**ACTION ITEM:** Repeat only the lines below from the one containing "Inductive executor := XStream" through the one containing "ns_mode : string;", inclusive, exactly as written.

(Stored data)
--- START ---

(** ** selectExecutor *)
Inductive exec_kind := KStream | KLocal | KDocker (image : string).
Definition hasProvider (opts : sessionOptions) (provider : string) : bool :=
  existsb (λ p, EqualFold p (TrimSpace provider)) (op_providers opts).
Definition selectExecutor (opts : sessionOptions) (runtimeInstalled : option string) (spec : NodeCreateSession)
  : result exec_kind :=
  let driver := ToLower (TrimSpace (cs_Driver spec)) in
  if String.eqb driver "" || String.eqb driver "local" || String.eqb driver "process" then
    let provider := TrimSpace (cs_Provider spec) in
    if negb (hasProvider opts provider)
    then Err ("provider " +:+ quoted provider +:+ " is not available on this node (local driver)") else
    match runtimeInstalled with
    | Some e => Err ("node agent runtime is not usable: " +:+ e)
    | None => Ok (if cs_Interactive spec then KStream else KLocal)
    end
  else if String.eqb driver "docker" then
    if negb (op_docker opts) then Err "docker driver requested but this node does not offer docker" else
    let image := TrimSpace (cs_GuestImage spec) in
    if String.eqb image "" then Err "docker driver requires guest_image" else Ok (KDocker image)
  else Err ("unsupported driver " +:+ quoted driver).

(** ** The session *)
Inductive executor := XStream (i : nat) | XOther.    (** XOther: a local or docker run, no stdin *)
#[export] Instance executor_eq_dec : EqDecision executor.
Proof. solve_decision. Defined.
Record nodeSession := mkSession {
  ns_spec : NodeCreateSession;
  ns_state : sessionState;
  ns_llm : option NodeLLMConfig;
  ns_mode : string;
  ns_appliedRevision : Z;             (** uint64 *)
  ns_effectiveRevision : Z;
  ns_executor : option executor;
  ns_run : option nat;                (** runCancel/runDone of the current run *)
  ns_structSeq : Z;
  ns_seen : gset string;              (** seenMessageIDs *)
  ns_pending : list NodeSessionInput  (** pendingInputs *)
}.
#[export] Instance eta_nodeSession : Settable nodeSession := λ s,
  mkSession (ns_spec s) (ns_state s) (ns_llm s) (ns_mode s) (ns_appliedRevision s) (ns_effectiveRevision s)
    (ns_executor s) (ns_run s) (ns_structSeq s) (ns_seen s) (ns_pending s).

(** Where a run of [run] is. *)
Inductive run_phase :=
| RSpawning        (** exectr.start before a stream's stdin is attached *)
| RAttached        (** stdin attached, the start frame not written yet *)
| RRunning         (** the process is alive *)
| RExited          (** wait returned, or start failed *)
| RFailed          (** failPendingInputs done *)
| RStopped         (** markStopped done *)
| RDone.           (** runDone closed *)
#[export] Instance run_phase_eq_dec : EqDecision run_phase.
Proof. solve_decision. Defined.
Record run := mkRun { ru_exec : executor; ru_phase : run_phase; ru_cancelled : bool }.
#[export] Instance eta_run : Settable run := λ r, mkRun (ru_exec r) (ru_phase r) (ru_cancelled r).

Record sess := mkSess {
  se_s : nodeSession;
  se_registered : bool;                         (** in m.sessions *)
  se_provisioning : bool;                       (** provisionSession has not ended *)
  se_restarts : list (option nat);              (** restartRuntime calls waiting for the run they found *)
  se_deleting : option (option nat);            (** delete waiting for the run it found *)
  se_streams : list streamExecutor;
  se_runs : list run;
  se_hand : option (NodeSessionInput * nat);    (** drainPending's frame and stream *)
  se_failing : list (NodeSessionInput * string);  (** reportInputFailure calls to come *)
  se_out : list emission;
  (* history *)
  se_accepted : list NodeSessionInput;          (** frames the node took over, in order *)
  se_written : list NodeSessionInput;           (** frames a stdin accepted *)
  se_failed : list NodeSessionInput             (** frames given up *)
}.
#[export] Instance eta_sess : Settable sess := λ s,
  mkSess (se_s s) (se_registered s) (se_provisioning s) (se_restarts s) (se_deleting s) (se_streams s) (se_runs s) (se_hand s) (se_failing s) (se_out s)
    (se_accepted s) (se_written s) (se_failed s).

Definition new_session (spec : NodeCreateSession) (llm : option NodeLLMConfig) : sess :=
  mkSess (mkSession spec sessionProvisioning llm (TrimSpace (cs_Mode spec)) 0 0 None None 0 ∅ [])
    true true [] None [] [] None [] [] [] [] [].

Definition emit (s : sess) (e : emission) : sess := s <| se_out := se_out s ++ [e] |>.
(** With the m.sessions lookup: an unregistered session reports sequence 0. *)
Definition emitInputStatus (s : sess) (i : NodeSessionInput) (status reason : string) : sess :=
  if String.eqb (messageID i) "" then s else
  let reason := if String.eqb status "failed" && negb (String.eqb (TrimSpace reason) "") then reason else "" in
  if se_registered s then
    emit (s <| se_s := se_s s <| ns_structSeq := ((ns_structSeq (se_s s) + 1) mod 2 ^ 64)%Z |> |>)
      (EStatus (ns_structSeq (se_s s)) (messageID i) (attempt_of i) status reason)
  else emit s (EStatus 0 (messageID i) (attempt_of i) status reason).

--- END ---
--- START ---

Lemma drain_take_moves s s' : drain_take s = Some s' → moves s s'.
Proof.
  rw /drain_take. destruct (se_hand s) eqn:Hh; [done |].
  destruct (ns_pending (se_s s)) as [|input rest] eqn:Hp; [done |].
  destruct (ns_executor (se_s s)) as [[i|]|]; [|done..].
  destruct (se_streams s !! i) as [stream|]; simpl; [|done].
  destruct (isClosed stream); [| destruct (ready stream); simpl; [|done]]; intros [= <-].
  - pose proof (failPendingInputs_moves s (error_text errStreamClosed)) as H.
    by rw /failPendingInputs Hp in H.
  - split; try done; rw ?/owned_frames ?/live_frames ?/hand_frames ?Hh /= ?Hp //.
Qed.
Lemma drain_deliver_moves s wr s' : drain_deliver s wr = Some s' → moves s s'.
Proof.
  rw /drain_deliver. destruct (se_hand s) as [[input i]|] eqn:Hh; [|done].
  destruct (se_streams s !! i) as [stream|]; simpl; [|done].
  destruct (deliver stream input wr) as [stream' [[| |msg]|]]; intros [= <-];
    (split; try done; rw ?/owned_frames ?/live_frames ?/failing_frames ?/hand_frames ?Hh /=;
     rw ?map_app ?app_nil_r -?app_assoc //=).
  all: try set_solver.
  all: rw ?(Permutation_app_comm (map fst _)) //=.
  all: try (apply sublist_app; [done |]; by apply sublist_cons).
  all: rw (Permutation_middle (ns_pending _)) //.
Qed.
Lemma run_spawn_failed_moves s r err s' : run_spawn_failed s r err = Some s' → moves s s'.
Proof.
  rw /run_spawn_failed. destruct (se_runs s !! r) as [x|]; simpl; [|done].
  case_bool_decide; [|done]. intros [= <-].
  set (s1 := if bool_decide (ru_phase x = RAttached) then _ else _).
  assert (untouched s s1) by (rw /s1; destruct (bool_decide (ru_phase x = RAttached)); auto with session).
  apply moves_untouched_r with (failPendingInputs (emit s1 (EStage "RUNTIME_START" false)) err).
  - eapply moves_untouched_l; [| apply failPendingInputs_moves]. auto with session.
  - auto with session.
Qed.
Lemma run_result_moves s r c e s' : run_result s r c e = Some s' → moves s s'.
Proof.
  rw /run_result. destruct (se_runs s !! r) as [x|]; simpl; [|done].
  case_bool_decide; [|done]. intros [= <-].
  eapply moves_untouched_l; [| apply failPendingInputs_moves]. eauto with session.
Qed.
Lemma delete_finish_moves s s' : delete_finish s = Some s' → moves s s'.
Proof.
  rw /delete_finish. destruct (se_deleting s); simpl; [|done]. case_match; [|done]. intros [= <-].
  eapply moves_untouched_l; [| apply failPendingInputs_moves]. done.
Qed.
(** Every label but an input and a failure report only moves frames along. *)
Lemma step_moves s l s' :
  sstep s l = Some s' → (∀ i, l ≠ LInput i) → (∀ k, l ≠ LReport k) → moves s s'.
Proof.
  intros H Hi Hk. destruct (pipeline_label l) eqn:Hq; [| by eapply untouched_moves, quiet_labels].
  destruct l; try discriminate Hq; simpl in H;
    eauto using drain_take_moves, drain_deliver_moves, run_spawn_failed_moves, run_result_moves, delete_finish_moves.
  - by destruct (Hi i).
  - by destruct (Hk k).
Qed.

--- END ---
--- START ---

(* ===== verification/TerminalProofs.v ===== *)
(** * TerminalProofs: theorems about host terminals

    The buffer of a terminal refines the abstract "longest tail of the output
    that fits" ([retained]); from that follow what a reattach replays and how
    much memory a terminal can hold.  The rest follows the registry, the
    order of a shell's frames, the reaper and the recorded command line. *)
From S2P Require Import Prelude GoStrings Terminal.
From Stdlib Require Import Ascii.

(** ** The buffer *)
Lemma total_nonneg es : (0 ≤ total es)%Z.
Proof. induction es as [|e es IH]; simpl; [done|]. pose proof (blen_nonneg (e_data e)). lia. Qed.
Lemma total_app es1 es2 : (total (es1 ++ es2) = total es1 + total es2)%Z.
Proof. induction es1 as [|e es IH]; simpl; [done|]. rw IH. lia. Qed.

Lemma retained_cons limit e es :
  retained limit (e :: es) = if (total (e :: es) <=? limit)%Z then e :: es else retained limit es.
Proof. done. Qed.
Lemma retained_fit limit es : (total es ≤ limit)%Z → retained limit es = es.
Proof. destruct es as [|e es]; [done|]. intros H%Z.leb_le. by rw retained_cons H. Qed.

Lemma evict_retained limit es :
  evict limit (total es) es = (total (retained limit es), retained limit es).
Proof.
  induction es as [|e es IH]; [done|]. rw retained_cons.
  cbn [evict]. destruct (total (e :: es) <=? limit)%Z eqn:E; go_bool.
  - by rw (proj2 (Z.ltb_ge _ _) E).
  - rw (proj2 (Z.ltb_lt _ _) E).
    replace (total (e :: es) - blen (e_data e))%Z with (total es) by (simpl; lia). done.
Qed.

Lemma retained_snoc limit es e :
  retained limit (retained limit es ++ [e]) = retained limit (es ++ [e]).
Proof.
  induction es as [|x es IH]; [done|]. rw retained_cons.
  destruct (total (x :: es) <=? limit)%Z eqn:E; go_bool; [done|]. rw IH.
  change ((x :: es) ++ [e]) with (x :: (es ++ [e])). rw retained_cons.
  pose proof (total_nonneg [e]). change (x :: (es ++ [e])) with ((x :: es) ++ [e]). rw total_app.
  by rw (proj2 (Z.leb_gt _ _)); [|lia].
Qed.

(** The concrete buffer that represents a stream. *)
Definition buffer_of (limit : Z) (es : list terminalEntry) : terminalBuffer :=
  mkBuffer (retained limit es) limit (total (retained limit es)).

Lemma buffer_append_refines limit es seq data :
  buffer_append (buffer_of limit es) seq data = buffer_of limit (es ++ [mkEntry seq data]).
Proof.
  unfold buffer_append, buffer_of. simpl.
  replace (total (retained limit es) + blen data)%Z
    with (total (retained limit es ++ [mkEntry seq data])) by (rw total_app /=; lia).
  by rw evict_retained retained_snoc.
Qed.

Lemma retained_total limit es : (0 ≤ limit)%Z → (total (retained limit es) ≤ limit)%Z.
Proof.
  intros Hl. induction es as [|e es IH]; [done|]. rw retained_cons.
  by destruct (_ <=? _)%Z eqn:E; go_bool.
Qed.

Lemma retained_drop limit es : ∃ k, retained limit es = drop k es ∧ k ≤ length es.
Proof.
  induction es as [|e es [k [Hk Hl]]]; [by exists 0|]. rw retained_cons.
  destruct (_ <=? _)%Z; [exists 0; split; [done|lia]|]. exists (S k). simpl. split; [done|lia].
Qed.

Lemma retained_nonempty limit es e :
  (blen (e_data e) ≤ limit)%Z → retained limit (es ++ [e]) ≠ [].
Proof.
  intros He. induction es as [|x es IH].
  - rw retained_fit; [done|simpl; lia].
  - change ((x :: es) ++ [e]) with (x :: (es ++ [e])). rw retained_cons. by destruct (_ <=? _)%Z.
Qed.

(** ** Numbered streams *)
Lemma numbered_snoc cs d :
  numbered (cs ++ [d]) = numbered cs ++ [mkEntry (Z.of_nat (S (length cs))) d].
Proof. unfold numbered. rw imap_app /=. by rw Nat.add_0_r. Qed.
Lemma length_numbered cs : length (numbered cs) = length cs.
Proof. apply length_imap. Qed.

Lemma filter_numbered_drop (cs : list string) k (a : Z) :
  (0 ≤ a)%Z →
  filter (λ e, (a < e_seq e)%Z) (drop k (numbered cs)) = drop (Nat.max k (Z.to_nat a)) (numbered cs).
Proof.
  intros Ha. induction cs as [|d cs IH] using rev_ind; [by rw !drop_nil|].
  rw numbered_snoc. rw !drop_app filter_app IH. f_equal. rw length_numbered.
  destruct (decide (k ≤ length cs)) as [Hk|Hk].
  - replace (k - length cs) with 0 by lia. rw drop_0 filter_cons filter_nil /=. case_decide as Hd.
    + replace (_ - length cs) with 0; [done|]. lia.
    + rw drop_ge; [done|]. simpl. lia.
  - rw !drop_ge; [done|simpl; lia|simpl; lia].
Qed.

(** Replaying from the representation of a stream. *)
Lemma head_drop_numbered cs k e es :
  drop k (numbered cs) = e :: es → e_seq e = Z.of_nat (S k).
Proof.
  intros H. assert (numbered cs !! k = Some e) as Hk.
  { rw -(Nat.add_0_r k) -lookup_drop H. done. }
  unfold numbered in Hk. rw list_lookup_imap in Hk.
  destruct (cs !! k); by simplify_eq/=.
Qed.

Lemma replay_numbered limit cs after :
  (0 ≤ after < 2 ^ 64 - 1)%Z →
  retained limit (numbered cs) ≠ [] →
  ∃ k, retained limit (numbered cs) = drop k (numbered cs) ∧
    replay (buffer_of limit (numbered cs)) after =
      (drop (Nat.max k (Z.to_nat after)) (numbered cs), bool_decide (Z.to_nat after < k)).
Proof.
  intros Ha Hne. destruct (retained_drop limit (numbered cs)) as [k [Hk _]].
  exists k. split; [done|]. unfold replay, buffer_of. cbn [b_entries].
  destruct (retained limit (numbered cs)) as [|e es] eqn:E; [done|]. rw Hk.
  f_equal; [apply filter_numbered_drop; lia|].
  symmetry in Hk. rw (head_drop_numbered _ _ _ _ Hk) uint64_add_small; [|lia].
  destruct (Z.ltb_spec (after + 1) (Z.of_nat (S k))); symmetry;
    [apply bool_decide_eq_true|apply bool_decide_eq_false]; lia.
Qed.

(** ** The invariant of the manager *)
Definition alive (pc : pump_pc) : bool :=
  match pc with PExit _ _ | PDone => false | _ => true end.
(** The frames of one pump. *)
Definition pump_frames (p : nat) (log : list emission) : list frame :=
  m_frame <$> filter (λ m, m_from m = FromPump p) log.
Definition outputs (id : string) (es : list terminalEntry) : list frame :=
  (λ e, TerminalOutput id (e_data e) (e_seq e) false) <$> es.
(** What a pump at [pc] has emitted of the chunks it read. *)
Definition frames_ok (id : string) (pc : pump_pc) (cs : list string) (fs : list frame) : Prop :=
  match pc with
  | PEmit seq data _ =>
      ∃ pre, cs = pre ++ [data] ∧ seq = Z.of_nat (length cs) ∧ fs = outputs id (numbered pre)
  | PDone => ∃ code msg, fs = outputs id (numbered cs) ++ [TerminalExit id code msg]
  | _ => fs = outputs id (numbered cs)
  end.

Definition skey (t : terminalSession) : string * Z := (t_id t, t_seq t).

--- END ---

**SOLUTION:**
Inductive executor := XStream (i : nat) | XOther.    (** XOther: a local or docker run, no stdin *)
#[export] Instance executor_eq_dec : EqDecision executor.
Proof. solve_decision. Defined.
Record nodeSession := mkSession {
  ns_spec : NodeCreateSession;
  ns_state : sessionState;
  ns_llm : option NodeLLMConfig;
  ns_mode : string;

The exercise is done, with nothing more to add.